Dimanche Ouest France (Finistere)

La beauté du geste du peintre-handballeu­r

Jean-Pierre Igoulen a été joueur et entraîneur de haut niveau au handball. C’est aussi un peintre abstrait de talent. Rencontre dans son atelier à Quimper.

- Jean-Marc PINSON.

La démarche sportive, jean bleu délavé, baskets blanches et pull émeraude, Jean-Paul Igoulen, 70 ans, a la poignée de main ferme. Il nous accueille rue du Frout, à Quimper, dans le bien nommé restaurant Couleurs. Sur les murs, des peintures, avec des aplats de rouge, bleu, une touche de rose, des couleurs de ciel et de terre. Des paysages abstraits qui ne sont pas sans rappeler les toiles de Nicolas de Staël et de Zao Wou Ki. « Je n’utilise pas le même médium que de Staël, je fonctionne à l’acrylique pas à l’huile. » Si la référence saute aux yeux, cela flatte le peintre et le gêne quelque peu. « Les gens ont besoin de se raccrocher à quelqu’un, quelque chose. »

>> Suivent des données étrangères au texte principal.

(** The module's start-up: reads the credentials with [getenv], refuses to
    start without them, and builds the client with [API], the broker
    library's constructor.  Returns the globals, or raises, and the lines
    logged with their levels. *)
Definition startup {client : Type} (getenv : string -> option string)
           (API : string -> string -> outcome client)
  : outcome (settings client) * list (level * string) :=
  let OANDA_API_KEY := getenv "OANDA_API_KEY" in
  let OANDA_ACCOUNT_ID := getenv "OANDA_ACCOUNT_ID" in
  let OANDA_ENVIRONMENT := default "practice" (getenv "OANDA_ENVIRONMENT") in
  if unset_or_empty OANDA_API_KEY || unset_or_empty OANDA_ACCOUNT_ID then
    (ValueError "Oanda API credentials not found in environment variables.",
     [(ERROR, "Missing Oanda API credentials")])
  else
    match API (default "" OANDA_API_KEY) OANDA_ENVIRONMENT with
    | Return oanda_client =>
        (Return {| account_id := default "" OANDA_ACCOUNT_ID;
                   environment := OANDA_ENVIRONMENT;
                   client_handle := oanda_client |},
         [(INFO, "Oanda client initialized for " ++ OANDA_ENVIRONMENT ++ " environment")])
    | Raise e =>
        (Raise e, [(ERROR, "Failed to initialize Oanda client: " ++ exn_str e)])
    end.

(** [int(os.getenv("PORT", 8000))] *)
Definition port (getenv : string -> option string) : outcome Z :=
  match getenv "PORT" with
  | Some s => py_int s
  | None => Return 8000
  end.

(** ** Further samples *)



(** An account without its [NAV]. *)
Definition broker_with_partial_account (r : endpoint) : outcome pyval :=
  Return (PDict [("account", PDict [("id", PStr "101-004-1234567-001");
                                    ("currency", PStr "USD");
                                    ("balance", PStr "100000.0000")])]).



(** A broker whose first price row has an empty list of bids. *)
Definition broker_without_bids (r : endpoint) : outcome pyval :=
  Return (PDict [("prices",
                  PList [PDict [("bids", PList []);
                                ("asks", PList [PDict [("price", PStr "1.1002")]])]])]).

(** A broker whose best bid carries no price. *)
Definition broker_without_bid_price (r : endpoint) : outcome pyval :=
  Return (PDict [("prices",
                  PList [PDict [("bids", PList [PDict [("liquidity", PInt 10000000)]]);
                                ("asks", PList [PDict [("price", PStr "1.1002")]]);
                                ("time", PStr "2024-01-02T03:04:05.000000000Z")]])]).

(** An order with keys the gateway does not know. *)
Definition sample_order_with_extras : dict :=
  [("instrument", PStr "EUR_USD");
   ("units", PStr "100");
   ("price", PStr "1.0950");
   ("timeInForce", PStr "FOK");
   ("trailingStopLossOnFill", PDict [("distance", PStr "0.0050")])].

(** Environments of the process. *)
Definition env_complete (name : string) : option string :=
  if String.eqb name "OANDA_API_KEY" then Some "secret-token"
  else if String.eqb name "OANDA_ACCOUNT_ID" then Some "101-004-1234567-001"
  else None.

Definition env_empty_key (name : string) : option string :=
  if String.eqb name "OANDA_API_KEY" then Some ""
  else if String.eqb name "OANDA_ACCOUNT_ID" then Some "101-004-1234567-001"
  else None.

Definition env_empty_port (name : string) : option string :=
  if String.eqb name "PORT" then Some "" else None.

(** A constructor that accepts the two trading environments. *)
Definition sample_API (access_token environment : string) : outcome string :=
  if String.eqb environment "practice" || String.eqb environment "live"
  then Return ("client:" ++ environment)
  else Raise (PyError "KeyError" ("'Unknown environment: " ++ environment ++ "'")).

(* ================================================================ *)
(** * Part 4: properties *)
(* ================================================================ *)

(** ** The built-ins at sample values *)

Example py_int_signed_and_spaced :
  py_int " +12 " = Return 12 /\ py_int "-0500" = Return (-500)
  /\ py_int "1_000" = Return 1000 /\ py_int "0" = Return 0.
Proof. repeat split; reflexivity. Qed.

Example py_int_rejects :
  py_int "5.0" = ValueError "invalid literal for int() with base 10: '5.0'"
  /\ py_int "" = ValueError "invalid literal for int() with base 10: ''"
  /\ py_int "1__0" = ValueError "invalid literal for int() with base 10: '1__0'"
  /\ py_int "all" = ValueError "invalid literal for int() with base 10: 'all'".
Proof. repeat split; reflexivity. Qed.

Dans certaines de ses toiles, de la figuration refait surface, comme ces coques de bateaux prises dans un halo de lumière jaune et or. Comme un certain Turner. En évoquant le peintre anglais (1775-1851), on touche dans le mille. Le peintre plisse les yeux : « Quand on voit ce qu’il a fait… », lâche-t-il, admiratif.

Quimper, une évidence

Jean-Pierre, bien conscient des références, n’est pas du genre à dire qu’il a inventé le fil à couper l’acrylique et cite volontiers Alfred de Musset : «Il faut être ignorant comme un maître d’école pour se flatter de dire une seule parole que personne ici-bas n’ait pas pu dire avant vous. »

Quand il parle, ses mots ont la couleur du sud. Normal. Né à Mascara en Algérie, il déboule à Nîmes avec sa famille à l’âge de 10 ans. Passionné de sport, il en fera son métier. En tant qu’enseignant. Il joue au hand aussi, a occupé les postes d’ailier, arrière gauche, demi-centre. Ancien joueur de D1 à Nîmes, il sera entraîneur-adjoint de 1989 à 1992 du club du Gard, remportant trois titres de champion de France.

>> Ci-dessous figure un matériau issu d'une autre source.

Lemma runWhisperAndGetSegments_uses (vid : jsstring) :
uses (runWhisperAndGetSegments vid) (fun _ evs => whisperTrace vid evs).
Proof.
unfold runWhisperAndGetSegments.
eapply uses_bind; [apply ensureAudioSource_uses |].
intros audioPath aud Haud. cbv beta.
assert (Hnone : whisperTrace vid (aud ++ [])).
{ exists aud, []. split; [reflexivity |]. split; [exact Haud | left; reflexivity]. }
destruct (negb audioPath); [apply uses_ret; exact Hnone |].
apply uses_ask. intros installed.
destruct (negb installed); [apply uses_ret; exact Hnone |].
apply uses_emit. apply uses_ask. intros out.
assert (Hone : whisperTrace vid (aud ++ [Transcription vid])).
{ exists aud, [Transcription vid]. split; [reflexivity |].
  split; [exact Haud | right; reflexivity]. }
destruct out; apply uses_ret; exact Hone.
Qed.

Lemma collectRawCandidates_traces (vid : jsstring) (e : ScriptType) :
traces (collectRawCandidates vid e) (pipelineTrace vid).
Proof.
unfold collectRawCandidates.
eapply traces_bind_uses; [apply fetchCaptionsViaYtDlp_uses |].
intros subtitleFile subs Hsubs. cbv beta zeta.
set (raw1 := match subtitleFile with Some (Some raw) => _ | _ => [] end).
eapply traces_bind; [apply fetchCatalogLyricsCandidates_traces | |].
{ intros cats [Hcats Lcats]. exists subs, cats, [], [].
  split; [rewrite !app_nil_r; reflexivity |].
  repeat split; try assumption; left; reflexivity. }
intros cc cats [Hcats Lcats]. apply traces_uses.
set (raw2 := raw1 ++ List.concat (mapi catalogCandidate cc)).
eapply (uses_bind _ _ (fun raw3 evs3 =>
  whisperTrace vid evs3 /\ (raw3 = [] -> evs3 = []))).
- destruct (firstn 2 (filter isCatalogPlain raw2)) as [| p ps] eqn:Ep.
  + apply uses_ret. split; [| intros _; reflexivity].
    exists [], []. split; [reflexivity |]. split; left; reflexivity.
  + assert (Hne : raw2 <> []).
    { intros E2. rewrite E2 in Ep. discriminate. }
    eapply uses_bind; [apply runWhisperAndGetSegments_uses |].
    intros segs evs Hw. cbv beta. destruct segs as [| s segs].
    * apply uses_ret. rewrite app_nil_r. split; [exact Hw |]. intros E. contradiction.
    * apply uses_ret. rewrite app_nil_r. split; [exact Hw |]. intros E.
      apply app_eq_nil in E. destruct E as [E _]. contradiction.
- intros raw3 evs3 [[aud [tr [E3 [Haud Htr]]]] Hnil]. cbv beta.
  assert (Hdone : pipelineTrace vid (subs ++ cats ++ evs3 ++ [])).
  { exists subs, cats, aud, tr. rewrite app_nil_r, E3. repeat split; assumption. }
  destruct raw3 as [| c raw3]; [| apply uses_ret; exact Hdone].
  rewrite (Hnil eq_refl).
  eapply uses_bind; [apply runWhisperAndGetSegments_uses |].
  intros segs evs4 [aud4 [tr4 [E4 [Haud4 Htr4]]]]. cbv beta.
  assert (Hstt : pipelineTrace vid (subs ++ cats ++ [] ++ evs4 ++ [])).
  { exists subs, cats, aud4, tr4. rewrite app_nil_r, E4. repeat split; assumption. }
  destruct segs as [| s segs]; [apply uses_ret; exact Hstt |].
  destruct (parseWhisperJson _); apply uses_ret; exact Hstt.
Qed.

Lemma ensureAudioSource_keeps (vid : jsstring) :
keeps (ensureAudioSource vid) (sourceFrame vid).
Proof.
intros st. unfold ensureAudioSource, bind, getDir, ask, emit, setDir, ret. cbn [world trace fst snd].
destruct (audioFile (dirs (world st) vid)) eqn:Ea; [apply sourceFrame_refl |].
destruct (ytDlpInstalled (world st)); cbn [negb]; [| apply sourceFrame_refl].
destruct (audioDownload (world st) vid); cbn [world snd]; [| apply sourceFrame_refl].
unfold sourceFrame, pipelineFrame, sameTools.
cbn [dirs cacheDirReady ytDlpInstalled whisperInstalled subtitles audioDownload transcribe
     catalogGet catalogSearch].
rewrite Js_eqb_refl. cbn [metaFile lyricsFile audioFile].
repeat split. intros v Hv. rewrite Hv. reflexivity.
Qed.

Lemma runWhisperAndGetSegments_keeps (vid : jsstring) :
keeps (runWhisperAndGetSegments vid) (sourceFrame vid).
Proof.
unfold runWhisperAndGetSegments.
apply (keeps_bind _ (sourceFrame_trans vid)); [apply ensureAudioSource_keeps |].
intros audioPath. destruct (negb audioPath); [apply keeps_ret, sourceFrame_refl |].
apply (keeps_bind _ (sourceFrame_trans vid)); [apply keeps_ask, sourceFrame_refl |].
intros installed. destruct (negb installed); [apply keeps_ret, sourceFrame_refl |].
apply (keeps_bind _ (sourceFrame_trans vid)); [apply keeps_emit, sourceFrame_refl |].
intros _.
apply (keeps_bind _ (sourceFrame_trans vid)); [apply keeps_ask, sourceFrame_refl |].
intros out. destruct out; apply keeps_ret, sourceFrame_refl.
Qed.

Lemma fetchCaptionsViaYtDlp_keeps (vid : jsstring) (e : ScriptType) :
keeps (fetchCaptionsViaYtDlp vid e) (sourceFrame vid).
Proof.
unfold fetchCaptionsViaYtDlp.
apply (keeps_bind _ (sourceFrame_trans vid)); [apply keeps_ask, sourceFrame_refl |].
intros installed. destruct (negb installed); [apply keeps_ret, sourceFrame_refl |].
apply (keeps_bind _ (sourceFrame_trans vid)); [apply keeps_emit, sourceFrame_refl |].
intros _. apply keeps_ask, sourceFrame_refl.
Qed.

Lemma catalogRound_keeps (vid : jsstring) (acc : list CatalogCandidate) (q : Query) :
keeps (catalogRound acc q) (sourceFrame vid).
Proof.
unfold catalogRound.
destruct (negb (truthy (q_track q))); [apply keeps_ret, sourceFrame_refl |].
apply (keeps_bind _ (sourceFrame_trans vid)); [apply keeps_guard, sourceFrame_refl |].
intros _.
apply (keeps_bind _ (sourceFrame_trans vid)); [apply keeps_guard, sourceFrame_refl |].
intros _.
apply (keeps_bind _ (sourceFrame_trans vid)); [apply keeps_emit, sourceFrame_refl |].
intros _.
apply (keeps_bind _ (sourceFrame_trans vid)); [apply keeps_ask, sourceFrame_refl |].
intros direct.
apply (keeps_bind _ (sourceFrame_trans vid)).
{ destruct (truthyJ direct); [| apply keeps_ret, sourceFrame_refl].
  apply (keeps_bind _ (sourceFrame_trans vid)); [apply keeps_orThrow, sourceFrame_refl |].
  intros sc. apply keeps_ret, sourceFrame_refl. }
intros collected1. cbv zeta.
apply (keeps_bind _ (sourceFrame_trans vid)); [apply keeps_guard, sourceFrame_refl |].
intros _.
apply (keeps_bind _ (sourceFrame_trans vid)); [apply keeps_emit, sourceFrame_refl |].
intros _.
apply (keeps_bind _ (sourceFrame_trans vid)); [apply keeps_ask, sourceFrame_refl |].
intros results.
destruct results as [| b | n | s | [| item items] | fields];
  try (apply keeps_ret, sourceFrame_refl).
apply (keeps_bind _ (sourceFrame_trans vid)); [apply keeps_orThrow, sourceFrame_refl |].
intros scored. apply keeps_ret, sourceFrame_refl.
Qed.

Lemma fetchCatalogLyricsCandidates_keeps (vid : jsstring) (e : ScriptType) :
keeps (fetchCatalogLyricsCandidates vid e) (sourceFrame vid).
Proof.
unfold fetchCatalogLyricsCandidates, getDir.
apply (keeps_bind _ (sourceFrame_trans vid)); [apply keeps_ask, sourceFrame_refl |].
intros d. cbv zeta.
apply (keeps_bind _ (sourceFrame_trans vid)); [| intros c; apply keeps_ret, sourceFrame_refl].
apply (keeps_forEach _ (sourceFrame_refl vid) (sourceFrame_trans vid)).
apply catalogRound_keeps.
Qed.

Lemma collectRawCandidates_keeps (vid : jsstring) (e : ScriptType) :
keeps (collectRawCandidates vid e) (sourceFrame vid).
Proof.
unfold collectRawCandidates.
apply (keeps_bind _ (sourceFrame_trans vid)); [apply fetchCaptionsViaYtDlp_keeps |].
intros subtitleFile. cbv zeta.
apply (keeps_bind _ (sourceFrame_trans vid)); [apply fetchCatalogLyricsCandidates_keeps |].
intros cc.
apply (keeps_bind _ (sourceFrame_trans vid)).
- destruct (firstn 2 _); [apply keeps_ret, sourceFrame_refl |].
  apply (keeps_bind _ (sourceFrame_trans vid)); [apply runWhisperAndGetSegments_keeps |].
  intros segs. destruct segs; apply keeps_ret, sourceFrame_refl.
- intros raw3. destruct raw3; [| apply keeps_ret, sourceFrame_refl].
  apply (keeps_bind _ (sourceFrame_trans vid)); [apply runWhisperAndGetSegments_keeps |].
  intros segs. destruct segs; [apply keeps_ret, sourceFrame_refl |].
  destruct (parseWhisperJson _); apply keeps_ret, sourceFrame_refl.
Qed.


Lemma writeCachedLyrics_keeps (r : LyricsResponse) :
keeps (writeCachedLyrics r) (pipelineFrame (videoId r)).
Proof.
intros st. unfold writeCachedLyrics. unfold bind at 1.
rewrite ensureVideoCacheDir_run.
destruct (dirReady (world st) (videoId r)); [| apply pipelineFrame_refl].
unfold bind, getDir, ask, setDir. cbn [world snd].
unfold pipelineFrame, sameTools.
cbn [dirs cacheDirReady ytDlpInstalled whisperInstalled subtitles audioDownload transcribe
     catalogGet catalogSearch].
rewrite Js_eqb_refl. cbn [metaFile audioFile].
repeat split; try (intros H; exact H). intros v Hv. rewrite Hv. reflexivity.
Qed.

Lemma finalize_keeps (vid : jsstring) (e : ScriptType) (raw : list LyricsCandidate) :
keeps (finalize vid e raw) (pipelineFrame vid).
Proof.
unfold finalize. destruct raw as [| c raw].
- apply (keeps_bind _ (pipelineFrame_trans vid)).
  + apply (writeCachedLyrics_keeps (noneResult vid)).
  + intros _. apply keeps_ret, pipelineFrame_refl.
- cbv zeta. destruct (pickTopCandidates _ (Some 3%Q)) as [| selected rest].
  + apply keeps_throw, pipelineFrame_refl.
  + apply (keeps_bind _ (pipelineFrame_trans vid)).
    * match goal with |- keeps (writeCachedLyrics ?r) _ => apply (writeCachedLyrics_keeps r) end.
    * intros _. apply keeps_ret, pipelineFrame_refl.
Qed.

Lemma getLyrics_keeps (vid : jsstring) : keeps (getLyrics vid) (pipelineFrame vid).
Proof.
unfold getLyrics, getDir.
apply (keeps_bind _ (pipelineFrame_trans vid));
  [apply ensureVideoCacheDir_keeps, pipelineFrame_refl |].
intros _.
apply (keeps_bind _ (pipelineFrame_trans vid)); [apply keeps_ask, pipelineFrame_refl |].
intros d. cbv zeta.
destruct (reusableCache vid d (expectedScriptOf d)); [apply keeps_ret, pipelineFrame_refl |].
apply (keeps_bind _ (pipelineFrame_trans vid)).
- eapply keeps_weaken; [| apply collectRawCandidates_keeps]. intros w w' [H _]. exact H.
- intros raw. apply finalize_keeps.
Qed.

Lemma finalize_thrown (vid : jsstring) (e : ScriptType) (raw : list LyricsCandidate)
  (st : State) :
fst (finalize vid e raw st) = Thrown -> snd (finalize vid e raw st) = st.
Proof.
assert (Hw : forall r, videoId r = vid ->
  fst (bind (writeCachedLyrics r) (fun _ => ret r) st) = Thrown ->
  snd (bind (writeCachedLyrics r) (fun _ => ret r) st) = st).
{ intros r Hv. unfold bind. destruct (dirReady (world st) (videoId r)) eqn:Hd.
  - destruct (writeCachedLyrics_returns r st Hd) as [st' [E _]]. rewrite E. discriminate.
  - rewrite (writeCachedLyrics_throws r st Hd). reflexivity. }
unfold finalize. destruct raw as [| c raw].
- apply Hw. reflexivity.
- cbv zeta. destruct (pickTopCandidates _ (Some 3%Q)) as [| selected rest].
  + reflexivity.
  + apply Hw. reflexivity.
Qed.

Lemma finalize_trace (vid : jsstring) (e : ScriptType) (raw : list LyricsCandidate)
  (st : State) :
trace (snd (finalize vid e raw st)) = trace st.
Proof.
assert (Hw : forall r,
  trace (snd (bind (writeCachedLyrics r) (fun _ => ret r) st)) = trace st).
{ intros r. pose proof (writeCachedLyrics_trace r st) as T. unfold bind.
  destruct (writeCachedLyrics r st) as [[u |] st']; exact T. }
unfold finalize. destruct raw as [| c raw]; [apply Hw |].
cbv zeta. destruct (pickTopCandidates _ (Some 3%Q)) as [| selected rest];
  [reflexivity | apply Hw].
Qed.

Lemma getLyrics_thrown_cache (vid : jsstring) (st : State) :
fst (getLyrics vid st) = Thrown ->
lyricsFile (dirs (world (snd (getLyrics vid st))) vid)
= lyricsFile (dirs (world st) vid).
Proof.
destruct (dirReady (world st) vid) eqn:Hd;
  [| rewrite (getLyrics_without_dir _ _ Hd); reflexivity].
destruct (reusableCache vid (dirs (world st) vid) (expectedScriptOf (dirs (world st) vid)))
  as [cached |] eqn:Ec.
- rewrite (getLyrics_cached _ _ _ Ec). discriminate.
- rewrite (getLyrics_fresh _ _ Ec Hd). unfold bind.
  pose proof (collectRawCandidates_keeps vid (expectedScriptOf (dirs (world st) vid)) st) as Hk.
  destruct (collectRawCandidates vid _ st) as [[raw |] st1]; cbn [snd] in Hk.
  + intros Ht. rewrite (finalize_thrown _ _ _ _ Ht). apply Hk.
  + intros _. apply Hk.
Qed.


(** X19: when [getLyrics] throws, because the cache directory cannot be
    made, in the catalog step or for want of a selected candidate, the
    route handler answers with the "none" result and the cache document
    of the video is as it was before: the substitute answer is not kept,
    and the next request runs the pipeline again. *)
Theorem lyricsRoute_fallback_not_cached (queryVideoId : jsstring) (st : State) :
trim queryVideoId <> [] ->
fst (getLyrics (trim queryVideoId) st) = Thrown ->
fst (lyricsRoute queryVideoId st) = Returned (Json (noneResult (trim queryVideoId)))
/\ lyricsFile (dirs (world (snd (lyricsRoute queryVideoId st))) (trim queryVideoId))
   = lyricsFile (dirs (world st) (trim queryVideoId)).
Proof.
intros Hne Ht. pose proof (getLyrics_thrown_cache _ _ Ht) as Hc.
unfold lyricsRoute. cbv zeta.
destruct (trim queryVideoId) as [| c vid'] eqn:Ev; [contradiction |].
cbn [truthy negb].
destruct (getLyrics (c :: vid') st) as [[r |] st']; [discriminate |].
split; [reflexivity | exact Hc].
Qed.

La Bretagne ? Il la découvre en vacances. « Hasard, providence, appelez ça comme vous voulez… » Il s’installe à Concarneau. L’ancien professeur de sport, qui a été aussi prof d’arts plastiques, expose au PousseCail­loux

dans la Ville Bleue. Le hand n’est pas loin, Jean-Pierre est entraî- neur du HB Sud 29.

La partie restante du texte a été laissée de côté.